Selective Laser Sintering

4. Material Jetting

Material jetting is similar to inkjet document printing, but instead of jetting drops of ink onto paper, PolyJet 3D printers jet drops of liquid photopolymer onto the build tray.  Multiple print heads jet material simultaneously to create each layer, and UV light is then used to cure the layers.




5. Binder Jetting

It is similar to material jetting, but instead of the build material liquid binding agent is selectively deposited to join powder particles. The printhead strategically drops binder into the powder material. Layers of material are then bonded to form an object.




6. XJET Metal Jetting

XJET is a metal jetting system. Xjet’s system print heads deposit an ultra-fine layer of liquid droplets which contain stochastic metal-nanoparticles. The metal particles surrounded by a liquid bubble is the catalyst for allowing the material to be released, deposited, with heat evaporating the liquid and leaving behind only metal.

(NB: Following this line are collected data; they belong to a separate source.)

(* ===== verification/Scenarios.v ===== *)
(** The integration tests of src/src/app.rs (module [tests]): what each has its two peers do,
    as a script of the network, and when its closing assertions hold of a run of that script
    which has settled. *)
From S2P Require Import Prelude External Wire Errors ChatTypes Database Serial Automerge Schema Repository Connection Sync Manager Link Receiver Clients Network.
From stdpp Require Import base gmap strings list relations sorting.
From Stdlib Require Import ZArith Lia.
Import ChatRepository ChatManager TestReceiver(all_msgs, TestChatManagerStateReceiver).
Open Scope tryst_scope.

(** ** The scripts *)
Inductive command := Send (s : side) | Stop (s : side) | Start (s : side).

(** [peer_a] when the coin comes up [true]. *)
Definition toss (b : bool) : side := if b then PeerA else PeerB.
Definition send_random_text_msg (s : side) : list command := [Send s].
Definition restart (s : side) : list command := [Stop s; Start s].
Definition setup_connected_peers_pair : list command := [Start PeerA; Start PeerB].

(** [for i in 0..n] *)
Definition for_in (n : nat) (body : nat -> list command) : list command := concat (body <$> seq 0 n).

(** The tests; [coins] are the outcomes of [rand::random_bool(0.5)], in their order. *)
Definition test_initial_connection_with_sealed_invite : list command := setup_connected_peers_pair.

Definition test_peers_conn_with_multiple_disconnection (coins : nat -> bool) : list command :=
  setup_connected_peers_pair ++ for_in 4 (fun i => restart (toss (coins i))).

Definition online_messages_test (n : nat) (coins : nat -> bool) : list command :=
  setup_connected_peers_pair ++ for_in n (fun i => send_random_text_msg (toss (coins i))).
Definition test_peers_conn_with_online_messages : (nat -> bool) -> list command := online_messages_test 30.

Definition test_peers_conn_with_messages_and_disconnections (coins : nat -> bool) : list command :=
  setup_connected_peers_pair ++
  for_in 10 (fun i =>
    for_in 20 (fun j => send_random_text_msg (toss (coins (21 * i + j)))) ++
    restart (toss (coins (21 * i + 20)))).

Definition test_peers_conn_with_offline_messages_and_various_disconnections (coins : nat -> bool) : list command :=
  setup_connected_peers_pair ++
  for_in 6 (fun loop_i =>
    let is_even := loop_i mod 2 =? 0 in
    for_in 10 (fun j => send_random_text_msg (toss (coins (11 * loop_i + j)))) ++
    (let away := toss (coins (11 * loop_i + 10)) in
     [Stop away] ++ for_in 10 (fun _ => send_random_text_msg (other away)) ++
     (if is_even then [Stop (other away)] else []) ++
     restart away ++
     (if is_even then for_in 10 (fun _ => send_random_text_msg away) ++ restart (other away) else []))).

(** Two tasks side by side. *)
Inductive interleaved {A} : list A -> list A -> list A -> Prop :=
| interleaved_nil : interleaved [] [] []
| interleaved_left x xs ys zs : interleaved xs ys zs -> interleaved (x :: xs) ys (x :: zs)
| interleaved_right y xs ys zs : interleaved xs ys zs -> interleaved xs (y :: ys) (y :: zs).

Definition test_heavy_concurrency_stress (script : list command) : Prop := exists both,
  interleaved (for_in 70 (fun _ => send_random_text_msg PeerA)) (for_in 70 (fun _ => send_random_text_msg PeerB)) both /\
  script = setup_connected_peers_pair ++ both.

(** A script of one of the tests, and how many messages it collects; that with online
    messages also for any number of them. *)
Inductive integration_test : list command -> nat -> Prop :=
| initial_connection : integration_test test_initial_connection_with_sealed_invite 0
| multiple_disconnection coins : integration_test (test_peers_conn_with_multiple_disconnection coins) 0
| online_messages coins : integration_test (test_peers_conn_with_online_messages coins) 30
| online_messages_any n coins : integration_test (online_messages_test n coins) n
| messages_and_disconnections coins : integration_test (test_peers_conn_with_messages_and_disconnections coins) 200
| offline_messages coins :
    integration_test (test_peers_conn_with_offline_messages_and_various_disconnections coins) 150
| concurrency_stress script : test_heavy_concurrency_stress script -> integration_test script 140.

Definition is_send (c : command) : bool := match c with Send _ => true | _ => false end.
Definition sends (cs : list command) : nat := length (List.filter is_send cs).

Lemma sends_app cs1 cs2 : sends (cs1 ++ cs2) = sends cs1 + sends cs2.
Proof. unfold sends. by rewrite List.filter_app, length_app. Qed.

Lemma sends_interleaved xs ys zs : interleaved xs ys zs -> sends zs = sends xs + sends ys.
Proof. induction 1 as [|x xs ys zs _ IH|y xs ys zs _ IH]; [done|..]; unfold sends in *; simpl; destruct (is_send _); simpl; lia. Qed.

Lemma sends_for_in n (body : nat -> list command) :
  (forall i, sends (body i) = 1) -> sends (for_in n body) = n.
Proof.
  intros Hb. unfold for_in. generalize 0. induction n as [|n IH]; intros k; [done|]. simpl.
  rewrite sends_app, Hb. by rewrite IH.
Qed.

(** Whatever the coins, a test sends as many messages. *)
Lemma integration_test_sends script total : integration_test script total -> sends script = total.
Proof.
  intros [| | |n coins|coins|coins|cs (both & Hi & ->)]; try reflexivity.
  { unfold online_messages_test. rewrite sends_app. cbn [sends]. by apply sends_for_in. }
  rewrite sends_app, (sends_interleaved _ _ _ Hi). reflexivity.
Qed.

(** ** The closing assertions *)
Section Assertions.
Context {Ids : EndpointIds} {Us : Uuids} {OI : ObjIds} {AM : Automerges} {SC : SyncCodec AM} {V : DocViews AM}
  {SV : SyncViews AM} {Laws : AutomergeLaws AM V} {PL : PatchLaws AM V} {L : SyncLaws AM V SV} {CL : SyncCodecLaws SC}.
Variables (chat_of : side -> ChatId) (client_of : side -> nat).

Definition command_of (e : event) : command :=
  match e with Said s _ => Send s | Stopped s => Stop s | Started s => Start s end.

Lemma sends_said tr : sends (command_of <$> tr) = length (all_said tr).
Proof. induction tr as [|[] tr IH]; [done|..]; unfold sends, all_said in *; csimpl; by rewrite IH. Qed.

(** What the client of a running peer may show when it takes in its own messages in time. *)
Definition shows_in_time (s : side) (nd : node) (r : TestChatManagerStateReceiver) : Prop :=
  match nd with
  | Up v a0 a => exists es, es ≡ₚ heard (client_of s) a0 a /\ TestReceiver.timely v es = true /\
      r = foldl TestReceiver.handle v es
  | Down _ => False
  end.

Lemma shows_in_time_shows s nd r : shows_in_time s nd r -> shows client_of s nd r.
Proof. destruct nd as [v a0 a|w]; [|done]. intros (es & ? & _ & ?). by exists es. Qed.

(** Such a client shows its messages in order: it loaded them so. *)
Lemma shows_in_order s nd h r :
  node_ok chat_of client_of s nd h -> distinct h -> shows_in_time s nd r -> TestReceiver.in_order r.
Proof using Laws PL.
  destruct nd as [v a0 a|w]; [|done]. intros [Hn (Hs & [h0 Hh0] & Hr & [oc Hload] & _ & Hrun & _)] Hd (es & Hes & Ht & ->).
  apply TestReceiver.timely_in_order; [left|done].
  inversion Hn as [v' b0 b h2 Hh| |]; subst.
  destruct (view_of_chat _ _ _ _ _ _ _ _ (stored_sound _ Hs) Hr Hh0 Hload eq_refl Hrun Hes) as (h' & Hh' & Hk & _).
  rewrite (represents_unique _ _ _ Hh' Hh) in Hk. destruct (distinct_kept _ _ Hk Hd) as [_ Hlen0].
  destruct (get_all_messages_spec oc (doc_state a0).1 h0 Hh0 Hlen0) as (msgs & E & _).
  rewrite E in Hload. injection Hload as Hv. apply TestReceiver.in_order_sorted. rewrite <- Hv.
  apply sort_by_sorted; [apply msg_leb_total|apply msg_leb_trans].
Qed.

(** The closing comparisons of two views that show the same messages. *)
Lemma closing_assertions h all r :
  distinct h -> NoDup (msg_id <$> all) -> (forall x, x ∈ messages h <-> x ∈ all) -> all_msgs r ≡ₚ messages h ->
  all_msgs r ≡ₚ all /\ (TestReceiver.collected_all_msgs r all = true <-> TestReceiver.in_order r) /\
  (TestReceiver.in_order r -> all_msgs r = sort_by msg_leb all).
Proof.
  intros [Hnh _] Hnd Hx Hp. assert (sort_by msg_leb (all_msgs r) = sort_by msg_leb all) as Hs.
  { apply TestReceiver.sorted_views_equal; [by rewrite Hp|done| |].
    - intros x. by rewrite Hp, Hx.
    - apply NoDup_ids_agree. by rewrite Hp. }
  unfold TestReceiver.collected_all_msgs, TestReceiver.in_order. rewrite bool_decide_eq_true, Hs. split; [|by split].
  rewrite <- (sort_by_Permutation msg_leb (all_msgs r)), Hs. apply sort_by_Permutation.
Qed.

(** C15. What the integration tests assert. Two applications without a chat between them run
    the script of a test, whatever its coins and however the network behaves in between;
    once they are connected and have told each other all, both clients show the connection
    ([wait_for_success_conn_with_timeout]), and each view has exactly the messages that the
    test collected, as many as the test sends, each once. [assert_collected_all_msgs] then
    holds of a view exactly when the view is in order, and with both in order so does
    [assert_equal_chats_msgs], whatever it waits for. A view is in order when the client took
    in its own messages in time: [send_random_text_msg] appends the answer without sorting,
    so an answer that comes after a newer message of the peer, with no batch to follow, makes
    the assertion fail although nothing is missing. *)
Theorem integration_tests_pass script total n0 tr n :
  integration_test script total -> starts_with chat_of (fun _ => ∅) n0 ->
  net_run chat_of client_of n0 tr n -> command_of <$> tr = script -> settled n -> NoDup (msg_id <$> all_said tr) ->
  length (all_said tr) = total /\
  TestReceiver.success_conn (client_view client_of PeerA (nodes n PeerA)) (client_view client_of PeerB (nodes n PeerB)) = true /\
  exists h, (forall s, node_has (chat_of s) (nodes n s) h) /\
    (distinct h ->
     (forall s r, shows client_of s (nodes n s) r ->
        all_msgs r ≡ₚ all_said tr /\
        (TestReceiver.collected_all_msgs r (all_said tr) = true <-> TestReceiver.in_order r)) /\
     (forall s r, shows_in_time s (nodes n s) r -> TestReceiver.in_order r) /\
     (forall ra rb, shows client_of PeerA (nodes n PeerA) ra -> shows client_of PeerB (nodes n PeerB) rb ->
        TestReceiver.in_order ra -> TestReceiver.in_order rb -> 0 < total ->
        forall wakes late, TestReceiver.assert_equal_chats_msgs (ra, rb) wakes late = true)).
Proof using Laws PL L CL.
  intros Htest Hstart Hrun Hcs Hset Hnd. assert (length (all_said tr) = total) as Hlen.
  { rewrite <- sends_said, Hcs. by apply integration_test_sends. }
  pose proof (run_inv _ _ _ _ _ _ Hstart Hrun) as Hinv. split; [done|]. split; [by eapply settled_success|].
  destruct (settled_agrees _ _ _ _ _ Hinv Hset) as (h & Hok & Hx). exists h. split; [apply Hok|]. intros Hd.
  assert (forall s r, shows client_of s (nodes n s) r -> all_msgs r ≡ₚ all_said tr /\
    (TestReceiver.collected_all_msgs r (all_said tr) = true <-> TestReceiver.in_order r) /\
    (TestReceiver.in_order r -> all_msgs r = sort_by msg_leb (all_said tr))) as Hall.
  { intros s r Hr. apply (closing_assertions h); [done..| |by apply (node_shows _ _ _ _ _ _ (Hok s) Hd Hr)].
    intros x. rewrite Hx. unfold messages. rewrite map_to_list_empty, !elem_of_nil. tauto. }
  split; [intros s r Hr; by destruct (Hall s r Hr) as (? & ? & _)|].
  split; [intros s r; by apply (shows_in_order s _ h)|].
  intros ra rb Ha Hb Hoa Hob Hpos wakes late. destruct (Hall _ _ Ha) as (_ & _ & Ea), (Hall _ _ Hb) as (_ & _ & Eb).
  unfold TestReceiver.assert_equal_chats_msgs, TestReceiver.check_equal. cbn [fst snd]. rewrite Ea, Eb by done.
  assert (sort_by msg_leb (all_said tr) <> []) as Hne.
  { intros Hnil%(f_equal length). rewrite length_sort_by in Hnil. simpl in Hnil. lia. }
  rewrite (bool_decide_eq_false_2 _ Hne). cbn [negb andb]. by rewrite bool_decide_eq_true_2.
Qed.
End Assertions.

(** ** A test at a concrete run *)
Module ScenarioSamples.
Import Concrete ToyDoc ToySync ManagerSamples LinkSamples ClientSamples NetSamples.

(** The test with online messages, two of them: A says one, B reads it and says another. *)
Definition coins : nat -> bool := Nat.even.
Definition online_moves : list move :=
  [Begin PeerA; Begin PeerB; Meet] ++ ping PeerA ++ ping PeerB ++ ping PeerA ++ ping PeerB ++
  [Turn PeerA 5 (Some "a")] ++ ping PeerB ++ ping PeerA ++ ping PeerB ++ [Turn PeerB 6 (Some "b")] ++ chatter.

#[export] Instance command_eq_dec : EqDecision command.
Proof. solve_decision. Defined.

Definition in_timeb (s : side) (nd : node) : bool :=
  match nd with Up v a0 a => TestReceiver.timely v (heard (client_of s) a0 a) | Down _ => false end.
Lemma in_timeb_shows s n : in_timeb s (nodes n s) = true -> shows_in_time client_of s (nodes n s) (client_view client_of s (nodes n s)).
Proof. unfold in_timeb, shows_in_time, client_view. destruct (nodes n s); [|done]. intros Ht. by eexists. Qed.

Definition online_run : bool :=
  match play_net online_moves [] net0 with
  | Some (tr, n) => settledb n && in_timeb PeerA (nodes n PeerA) && in_timeb PeerB (nodes n PeerB) &&
      bool_decide (command_of <$> tr = online_messages_test 2 coins) && bool_decide (NoDup (msg_id <$> all_said tr))
  | None => false
  end.
Lemma online_run_true : online_run = true.
Proof. vm_compute. reflexivity. Qed.

Lemma integration_tests_pass_witness :
  exists tr n, net_run chat_of client_of net0 tr n /\ settled n /\
    command_of <$> tr = online_messages_test 2 coins /\ length (all_said tr) = 2 /\
    let ra := client_view client_of PeerA (nodes n PeerA) in let rb := client_view client_of PeerB (nodes n PeerB) in
    TestReceiver.success_conn ra rb = true /\
    TestReceiver.collected_all_msgs ra (all_said tr) = true /\ TestReceiver.collected_all_msgs rb (all_said tr) = true /\
    TestReceiver.assert_equal_chats_msgs (ra, rb) [] (ra, rb) = true.
Proof.
  pose proof online_run_true as Hc. unfold online_run in Hc.
  destruct (play_net online_moves [] net0) as [[tr n]|] eqn:Ep; [|done].
  rewrite !andb_true_iff, !bool_decide_eq_true in Hc. destruct Hc as [[[[Hset HA] HB] Hcs] Hnd].
  apply (play_net_run _ net0) in Ep; [|constructor]. apply settledb_spec in Hset as [Hset Hd].
  destruct (integration_tests_pass chat_of client_of _ 2 net0 tr n (online_messages_any 2 coins) net0_starts Ep Hcs Hset Hnd)
    as (Hlen & Hsucc & h & Hh & Hv).
  destruct (Hv (Hd h (Hh PeerB))) as (Hall & Hin & Heq).
  apply in_timeb_shows in HA, HB. pose proof (Hin _ _ HA) as HoA. pose proof (Hin _ _ HB) as HoB.
  apply shows_in_time_shows in HA, HB.
  exists tr, n. do 5 (split; [done|]). split; [by apply (Hall _ _ HA)|]. split; [by apply (Hall _ _ HB)|].
  apply (Heq _ _ HA HB HoA HoB). lia.
Defined.
End ScenarioSamples.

7. Electronic Beam Melting

In 3D printers operated by the Electronic Beam Melting (EBM) technique, electronic beams are used instead of UV rays.

Electron Beam Melting



8. Laminated Object Manufacturing 

In this process, to manufacture an object, plastic, paper and metal are glued together. After that, they are cut with a knife or a laser to give them a shape.

laminated obj man

Applications of 3D Printing and the Industries that are benefitting from this Technology

Prototyping is still probably the largest, even though sometimes overlooked, application of 3D printing today. The developments and improvements of the process and the materials, since the emergence of 3D printing for prototyping, saw the processes being taken up for applications further down the product development process chain. These applications are increasingly being used and adopted across industrial sectors.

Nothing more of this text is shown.